• To do:
Find all lines below containing the string "number" and return them.

• Input for this task:

(** a line [x ++ " " ++ y] with its annotation *)
Lemma gctRecord_annotated (x y annotation : string) (a b : list byte) :
  String.length x = 8 -> String.length y = 8 ->
  hexDecodeString x = inr a -> hexDecodeString y = inr b ->
  gctRecord (addLineAnnotation (x ++ " " ++ y) annotation) = (a ++ b)%list.
Proof.
  intros Lx Ly Ha Hb. destruct (addLineAnnotation_suffix (x ++ " " ++ y) annotation) as [suf E].
  rewrite E, !str_app_assoc. apply gctRecord_fields; assumption.
Qed.

Lemma gctOutputBytes_eq (lines : list string) :
  gctOutputBytes lines = (gctHeader ++ flat_map gctRecord lines ++ gctFooter)%list.
Proof. unfold gctOutputBytes. rewrite gctLoop_app, <- app_assoc. reflexivity. Qed.

Lemma injection_lines_aligned (w : World) (address file : string) (l : list byte) :
  compile w file = ret l -> 2 <= String.length address -> List.length l mod 4 = 0 ->
  List.length l <> 0 ->
  generateInjectionCodeLines w address file
  = (let a2 := substring 2 (String.length address - 2) address in
     if Nat.eqb (List.length l) 4 then
       ret ["04" ++ toUpper a2 ++ " " ++ toUpper (hexEncodeToString l)]
     else
       ret (("C2" ++ toUpper a2 ++ " " ++ formatX08 (N.of_nat (List.length (injectPad l) / 8)))
            :: records8 (injectPad l))).
Proof.
  intros Hc Ha H4 H0.
  assert (Hp : List.length (injectPad l) mod 8 = 0) by (apply injectPad_mod8; exact H4).
  unfold generateInjectionCodeLines, generateInjectionCodeLinesWith.
  change (compileContents w file (readFile w file)) with (compile w file).
  rewrite Hc. cbn [bind ret]. unfold injectionCodeLinesFrom. cbv zeta.
  rewrite (proj2 (Nat.eqb_neq _ 0) H0).
  destruct (Nat.eqb_spec (List.length l) 4) as [E|].
  - rewrite firstn_all2 by lia. unfold generateReplaceCodeLine.
    rewrite (sliceFrom_ok address 2 Ha). reflexivity.
  - rewrite (sliceFrom_ok address 2 Ha). cbn [bind ret].
    rewrite recordLines_aligned by exact Hp. reflexivity.
Qed.

Lemma decode_C2 (a6 : string) (ab : list byte) :
  hexDecodeString a6 = inr ab -> hexDecodeString ("C2" ++ toUpper a6) = inr (xc2 :: ab).
Proof. intro H. apply (hexDecode_two _ _ _ 12 2); [reflexivity|reflexivity|]. apply hexDecode_toUpper, H. Qed.

Lemma decode_04 (a6 : string) (ab : list byte) :
  hexDecodeString a6 = inr ab -> hexDecodeString ("04" ++ toUpper a6) = inr (x04 :: ab).
Proof. intro H. apply (hexDecode_two _ _ _ 0 4); [reflexivity|reflexivity|]. apply hexDecode_toUpper, H. Qed.

Lemma decode_06 (a6 : string) (ab : list byte) :
  hexDecodeString a6 = inr ab -> hexDecodeString ("06" ++ toUpper a6) = inr (x06 :: ab).
Proof. intro H. apply (hexDecode_two _ _ _ 0 6); [reflexivity|reflexivity|]. apply hexDecode_toUpper, H. Qed.

Ltac eval_type_tests :=
  repeat match goal with
  | |- context [String.eqb ?a ?b] =>
      let v := eval vm_compute in (String.eqb a b) in change (String.eqb a b) with v
  end; cbn [orb negb].

(** X1: an Inject code whose 8-character address has a 6-digit hex tail and whose
    compiled code is a non-empty whole number of words is written to the GCT
    file as its 04 line (one word) or as the C2 header byte, the address
    bytes, the record count in 4 big-endian bytes and the padded code. *)
Theorem inject_code_gct (join : string -> string -> string) (w : World) (g : GeckoCode)
  (c0 c1 : ascii) (a6 : string) (ab l : list byte) :
  Type_ g = Inject -> Address g = String c0 (String c1 a6) ->
  String.length a6 = 6 -> hexDecodeString a6 = inr ab ->
  compile w (SourceFile g) = ret l -> List.length l mod 4 = 0 -> List.length l <> 0 ->
  (N.of_nat (List.length (injectPad l) / 8) < 2 ^ 32)%N ->
  exists lines, geckoCodeLines join w g = ret lines /\
    gctOutputBytes lines
    = (gctHeader
       ++ (if Nat.eqb (List.length l) 4 then x04 :: ab ++ l
           else xc2 :: ab ++ beBytes 4 (N.of_nat (List.length (injectPad l) / 8)) ++ injectPad l)
       ++ gctFooter)%list.
Proof.
  intros Ht Hadr L6 Hab Hc H4 H0 Hn.
  unfold geckoCodeLines. rewrite Ht. eval_type_tests.
  rewrite (injection_lines_aligned w (Address g) (SourceFile g) l Hc) by first [assumption | rewrite Hadr; cbn; lia].
  rewrite Hadr. cbn zeta.
  rewrite substring_two.
  destruct (Nat.eqb_spec (List.length l) 4) as [E|E].
  - eexists. cbn [bind ret annotateFirst]. split; [reflexivity|].
    rewrite gctOutputBytes_eq. cbn [flat_map]. f_equal.
    rewrite app_nil_r, <- (str_app_assoc "04" (toUpper a6)).
    rewrite (gctRecord_annotated _ _ _ (x04 :: ab) l); [reflexivity| | | |].
    + rewrite str_length_app, toUpper_length. cbn. lia.
    + rewrite toUpper_length, hexEncode_length. lia.
    + apply decode_04, Hab.
    + apply hexDecode_encode.
  - eexists. cbn [bind ret annotateFirst]. split; [reflexivity|].
    rewrite gctOutputBytes_eq. cbn [flat_map]. f_equal.
    assert (Hp : List.length (injectPad l) mod 8 = 0) by (apply injectPad_mod8; exact H4).
    rewrite (records8_gct (List.length (injectPad l) / 8))
      by (pose proof (Nat.div_mod (List.length (injectPad l)) 8); lia).
    rewrite <- (str_app_assoc "C2" (toUpper a6)).
    rewrite (gctRecord_annotated _ _ _ (xc2 :: ab) (beBytes 4 (N.of_nat (List.length (injectPad l) / 8)))); [|
      rewrite str_length_app, toUpper_length; cbn; lia
    | unfold formatX08; rewrite padLeft_formatX;
        [apply hexFixed_length | exact Hn | eapply N.lt_trans; [exact Hn | reflexivity]]
    | apply decode_C2, Hab
    | apply formatX08_decode, Hn].
    cbn [app]. rewrite <- !app_assoc. reflexivity.
Qed.

(** X2: a ReplaceCodeBlock or ReplaceBinary code over a whole number of words
    is written to the GCT file as 06, the address bytes, the padded length in
    4 big-endian bytes and the padded bytes. *)
Theorem block_code_gct (join : string -> string -> string) (w : World) (g : GeckoCode)
  (c0 c1 : ascii) (a6 : string) (ab l : list byte) :
  (Type_ g = ReplaceCodeBlock /\ compile w (SourceFile g) = ret l
   \/ Type_ g = ReplaceBinary /\ readFile w (SourceFile g) = Some l) ->
  Address g = String c0 (String c1 a6) ->
  String.length a6 = 6 -> hexDecodeString a6 = inr ab ->
  List.length l mod 4 = 0 -> (N.of_nat (List.length (blockPad l)) < 2 ^ 32)%N ->
  exists lines, geckoCodeLines join w g = ret lines /\
    gctOutputBytes lines
    = (gctHeader
       ++ (x06 :: ab ++ beBytes 4 (N.of_nat (List.length (blockPad l))) ++ blockPad l)
       ++ gctFooter)%list.
Proof.
  intros Hsrc Hadr L6 Hab H4 Hn.
  assert (Hb : generateReplaceCodeBlockLines w (Address g) (SourceFile g)
               = blockLinesFrom w (Address g) l
               \/ generateReplaceBinaryLines w (Address g) (SourceFile g)
               = blockLinesFrom w (Address g) l).
  { destruct Hsrc as [[_ Hc]|[_ Hr]].
    - left. unfold generateReplaceCodeBlockLines. rewrite Hc. reflexivity.
    - right. unfold generateReplaceBinaryLines. rewrite Hr. reflexivity. }
  assert (Hl : blockLinesFrom w (Address g) l
               = ret (("06" ++ toUpper a6 ++ " " ++ formatX08 (N.of_nat (List.length (blockPad l))))
                      :: records8 (blockPad l))).
  { rewrite blockLinesFrom_aligned by first [exact H4 | rewrite Hadr; cbn; lia]. rewrite Hadr, substring_two.
    reflexivity. }
  assert (Hp : List.length (blockPad l) mod 8 = 0) by (apply blockPad_mod8; exact H4).
  eexists. split.
  - unfold geckoCodeLines.
    destruct Hsrc as [[Ht Hc]|[Ht Hr]]; rewrite Ht; eval_type_tests.
    + unfold generateReplaceCodeBlockLines. rewrite Hc. cbn [bind ret]. rewrite Hl. cbn [bind annotateFirst].
      reflexivity.
    + unfold generateReplaceBinaryLines. rewrite Hr. cbn [bind ret]. rewrite Hl. cbn [bind annotateFirst].
      reflexivity.
  - rewrite gctOutputBytes_eq. cbn [flat_map]. f_equal.
    rewrite (records8_gct (List.length (blockPad l) / 8))
      by (pose proof (Nat.div_mod (List.length (blockPad l)) 8); lia).
    rewrite <- (str_app_assoc "06" (toUpper a6)).
    rewrite (gctRecord_annotated _ _ _ (x06 :: ab) (beBytes 4 (N.of_nat (List.length (blockPad l))))); [|
      rewrite str_length_app, toUpper_length; cbn; lia
    | unfold formatX08; rewrite padLeft_formatX;
        [apply hexFixed_length | exact Hn | eapply N.lt_trans; [exact Hn | reflexivity]]
    | apply decode_06, Hab
    | apply formatX08_decode, Hn].
    cbn [app]. rewrite <- !app_assoc. reflexivity.
Qed.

• Task response:
    compiled code is a non-empty whole number of words is written to the GCT
(** X2: a ReplaceCodeBlock or ReplaceBinary code over a whole number of words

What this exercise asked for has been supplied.